Nisman’s murder was only the latest execution.
Several Argentinean government officials were involved in a cover-up of Iran’s involvement in the AMIA bombing, according to Nisman’s evidence.
Government spokesman Anibal Fernandez was one of the suspects.
Framing a suicide was aimed at getting rid of Nisman neatly and cleanly, leaving Iran pure and innocent.
But whoever staged the apparent suicide left open too many holes.
If Nisman shot himself, obviously at close range, why didn’t the bullet go through the other side of his head?
Why weren’t there any signs of gunpowder? Perhaps that was because a small-caliber gun was used.
But if the door to his bathroom, where he was found dead, indeed was locked, the perpetrators of the suicide story forget to lock the service door that the murderer or murderers might have used.
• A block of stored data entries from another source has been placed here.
Lemma topo_inv_step deg node ready order :
  topo_inv deg (node :: ready) order →
  ∃ deg' ready',
    release_targets (edge_targets E node) (deg, ready) = Some (deg', ready') ∧
    topo_inv deg' ready' (order ++ [node]).
Proof.
  intros Hinv. destruct (proj1 (ti_ready _ _ _ Hinv node)) as (Hv & Hno & Hp0); [set_solver|].
  rewrite pending_zero in Hp0.
  assert (∀ t, t ∈ edge_targets E node → ∃ d, deg !! node_index t = Some (S d)) as Hpos.
  { intros t Ht. assert (valid_id r t) as Hvt.
    { apply elem_of_edge_targets, (shape_edges _ Hshape) in Ht as [_ ?]. done. }
    rewrite (ti_degree _ _ _ Hinv) by apply Hvt.
    rewrite (pending_snoc _ node) by (done || apply Hvt).
    rewrite decide_True by (by apply list_elem_of_fmap_2). rewrite Nat.add_1_r. eauto. }
  destruct (release_targets_spec (edge_targets E node) deg ready) as
    (deg' & ready' & Hr & Hl & Hdeg & Hrd & Hs); [apply edge_targets_NoDup|done|].
  exists deg', ready'. split; [done|].
  pose proof (bset_sorted_NoDup _ (ti_ready_sorted _ _ _ Hinv)) as [Hnr _]%NoDup_cons.
  assert (∀ x, (x ∉ order ++ [node]) ↔ (x ∉ order) ∧ x ≠ node) as Hni by set_solver.
  split.
  - rewrite Hl. apply Hinv.
  - intros i Hi. rewrite (Hdeg i (pending E order i)) by (by apply (ti_degree _ _ _ Hinv)).
    rewrite (pending_snoc order node i) by done. f_equal; lia.
  - intros x. rewrite Hrd, Hni. split.
    + intros [Hx|[Ht Hx]].
      * destruct (proj1 (ti_ready _ _ _ Hinv x)) as (Hvx & Hox & Hpx); [set_solver|].
        split; [done|]. split; [split; [done|by intros ->]|].
        rewrite (pending_snoc _ node) in Hpx by (done || apply Hvx). lia.
      * assert (edge E node x) as Hex by (by apply elem_of_edge_targets).
        destruct (shape_edges _ Hshape _ _ Hex) as [_ Hvx].
        rewrite (ti_degree _ _ _ Hinv) in Hx by apply Hvx. injection Hx as Hx.
        rewrite (pending_snoc _ node) in Hx by (done || apply Hvx).
        rewrite decide_True in Hx by (by apply list_elem_of_fmap_2).
        split; [done|]. split; [|lia]. split.
        -- intros Hxo. apply list_elem_of_split in Hxo as (l1 & l2 & Heq).
           pose proof (ti_sorted _ _ _ Hinv _ _ _ Heq _ Hex). apply Hno. rewrite Heq. set_solver.
        -- intros ->. apply Hno. by apply (Hp0 node node).
    + intros (Hvx & [Hxo Hxn] & Hpx).
      pose proof (pending_snoc order node (node_index x) Hno (proj2 Hvx)) as Hsn.
      case_decide as Hd.
      * right. apply list_elem_of_fmap in Hd as (t & Hi & Ht). split.
        -- assert (x = t) as ->; [|done]. apply valid_index_inj; [done| |done].
           apply elem_of_edge_targets, (shape_edges _ Hshape) in Ht as [_ ?]. done.
        -- rewrite (ti_degree _ _ _ Hinv) by apply Hvx. f_equal; lia.
      * left. assert (x ∈ node :: ready) as Hin by (apply (ti_ready _ _ _ Hinv); split_and!; [done..|lia]).
        set_solver.
  - apply Hs. by eapply bset_sorted_tail, Hinv.
  - apply NoDup_app. split; [apply Hinv|]. split; [set_solver|apply NoDup_singleton].
  - intros x [Hx| ->%list_elem_of_singleton]%elem_of_app; [by apply (ti_valid _ _ _ Hinv)|done].
  - apply topo_sorted_snoc; [apply Hinv|]. intros p Hp. by apply (Hp0 p node).
Qed.

Lemma topo_loop_spec fuel deg ready order :
  topo_inv deg ready order → n - length order < fuel →
  ∃ deg' order', topo_loop fuel E deg ready order = Some (deg', order') ∧
    topo_inv deg' [] order'.
Proof.
  revert deg ready order. induction fuel as [|fuel IH]; intros deg ready order Hinv Hf; [lia|].
  destruct ready as [|node ready]; simpl; [by eauto|].
  destruct (topo_inv_step _ _ _ _ Hinv) as (deg' & ready' & -> & Hinv'). simpl.
  apply IH; [done|]. pose proof (topo_inv_length _ _ _ Hinv') as Hle.
  rewrite length_app in *; simpl in *. lia.
Qed.

Lemma ids_with_degree_spec p deg :
  length deg = n →
  ∃ ids, ids_with_degree p deg (rec_nodes r) = Some ids ∧
    ∀ x, x ∈ ids ↔ valid_id r x ∧ ∃ d, deg !! node_index x = Some d ∧ p d = true.
Proof.
  intros Hl. unfold ids_with_degree.
  destruct (foldM_inv (λ l ids, ∀ x, x ∈ ids ↔
      valid_id r x ∧ node_index x < length l ∧ ∃ d, deg !! node_index x = Some d ∧ p d = true)
    (λ acc node, d ← deg !! node_index (node_id node);
      Some (if p d then acc ++ [node_id node] else acc)) (rec_nodes r) [])
    as (ids & Hids & Hx).
  - intros x. simpl. set_solver by lia.
  - intros l1 nd l2 ids Heq Hids.
    assert (rec_nodes r !! length l1 = Some nd) as Hnd by (rewrite Heq; by apply list_lookup_middle).
    rewrite (shape_ids _ Hshape _ _ Hnd); simpl.
    assert (length l1 < n) as Hlt by (by eapply lookup_lt_Some).
    destruct (lookup_lt_is_Some_2 deg (length l1)) as [d Hd]; [lia|]. rewrite Hd; simpl.
    eexists; split; [done|]. intros x. rewrite length_app; simpl.
    assert (node_index x < length l1 + 1 ↔ node_index x < length l1 ∨ node_index x = length l1)
      as -> by lia.
    destruct (p d) eqn:Hpd; [rewrite elem_of_app, list_elem_of_singleton|]; rewrite Hids.
    + split; [intros [?| ->]; [naive_solver|]|].
      * split; [by apply valid_rid|]. simpl. naive_solver.
      * intros (Hv & [?|Hi] & Hd'); [by left|]. right. rewrite <-Hi. symmetry. by apply rid_index.
    + split; [naive_solver|]. intros (Hv & [?|Hi] & d' & Hd' & Hp'); [naive_solver|]. congruence.
  - exists ids. split; [done|]. intros x. rewrite Hx. unfold valid_id. naive_solver.
Qed.

(** What the loop leaves behind, before the final test. *)
Lemma topo_run :
  ∃ deg0 zero deg order,
    indegrees E n = Some deg0 ∧
    ids_with_degree (λ d, d =? 0) deg0 (rec_nodes r) = Some zero ∧
    topo_loop (S n) E deg0 (foldr bset_insert [] (reverse zero)) [] = Some (deg, order) ∧
    topo_inv deg [] order.
Proof.
  destruct indegrees_spec as (deg0 & H0 & Hl0 & Hd0).
  destruct (ids_with_degree_spec (λ d, d =? 0) deg0 Hl0) as (zero & Hz & Hzx).
  assert (∀ (l : list NodeId) x, x ∈ foldr bset_insert [] l ↔ x ∈ l) as Hfold.
  { induction l as [|y l IH]; intros x; simpl; [done|]. rewrite elem_of_bset_insert, IH. set_solver. }
  assert (∀ l : list NodeId, bset_sorted (foldr bset_insert [] l)) as Hsort.
  { induction l as [|y l IH]; simpl; [constructor|by apply bset_insert_sorted]. }
  destruct (topo_loop_spec (S n) deg0 (foldr bset_insert [] (reverse zero)) [])
    as (deg & order & Hloop & Hinv); [|simpl; lia|].
  - split; [done|done| |done|constructor|set_solver|].
    + intros x. rewrite Hfold, elem_of_reverse, Hzx. split.
      * intros (Hv & d & Hd & Hz0). rewrite Hd0 in Hd by apply Hv. injection Hd as <-.
        apply Nat.eqb_eq in Hz0. set_solver.
      * intros (Hv & _ & Hz0). split; [done|]. exists 0. split; [|done].
        rewrite Hd0 by apply Hv. by rewrite Hz0.
    + intros l1 x l2 Heq. by destruct l1.
  - by exists deg0, zero, deg, order.
Qed.
End order.

(** ** Acyclic graphs are ordered completely *)

Lemma minimal_exists {A} (R : relation A) (l : list A) :
  Transitive R → (∀ x, ¬ R x x) → l ≠ [] → ¬¬ ∃ m, m ∈ l ∧ ∀ y, y ∈ l → ¬ R y m.
Proof.
  intros Htr Hirr. induction l as [|x l IH]; [done|]. intros _.
  destruct l as [|z l].
  { intros Hno. apply Hno. exists x. split; [set_solver|]. intros y ->%list_elem_of_singleton. auto. }
  intros Hno. apply IH; [done|]. intros (m & Hm & Hmin).
  assert (¬¬ (R x m ∨ ¬ R x m)) as Hem by tauto. apply Hem. intros [Hx|Hx]; apply Hno.
  - exists x. split; [set_solver|]. intros y [->|Hy]%elem_of_cons; [auto|].
    intros Hyx. apply (Hmin y Hy). by etrans.
  - exists m. split; [set_solver|]. intros y [->|Hy]%elem_of_cons; auto.
Qed.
A locksmith said that he had no trouble standing outside the bathroom and using a wire to punish the lock inside, which would make it appear that no else could have been in the bathroom.
But besides the fact that the service door was not locked, investigators noted that entry to the bathroom could have been gained by using a narrow corridor in which the air conditioning unit was mounted.
President Kirschner wrote in a letter posted on Twitter Thursday she is “convinced” the death was not due to suicide. Considering that he worked 10 years on the case and was on the eve of triumphant testimony fingering Iran, why would he put an end to his life?
Regardless of all the theories, Nisman is dead.
But the evidence remains.
Israel knew exactly who it was eliminating an Iranian Revolutionary Guard general in Sunday’s strike on Iranian and Hezbollah forces, according to the usually reliable al-Rai Kuwaiti newspaper.
First reports of Sunday’s attack on terrorists, known as “fighters” in sterile MediaSpeak, indicated that the aerial bombing wiped out six Hezbollah members, including a top General and an Iranian soldier.
Israel, of course, played dumb.
Reports from Iran began to surface that six Iranians were also killed including a Guards commander, and anonymous Israel officials told foreign wire services, “Huh?”
Israel’s intelligence is unarguably the best in the world. It occasional slips up, but it usually is on the mark. But someone in the top echelon was trying to sell a story that, yes, the IDF attacked terrorists who were planning to launch attacks on Israel, but did not know that one of the targets was Iranian General Mohammed Allahdadi.
Then the threats poured in like Hezbollah missiles during the Second Lebanon War. Revenge will come. Israel is doomed. Run for the sea.
Israel media analysts had a field day clawing Israeli intelligence to bits.
No one thought “out of the box” and suggested that maybe Israel was faking it to convince the Iranians, “Gee, sorry. It was an accident.”
It might have been, but it is difficult to believe that Israeli intelligence knew so many details that it was able to pinpoint the targets without knowing exactly who they are.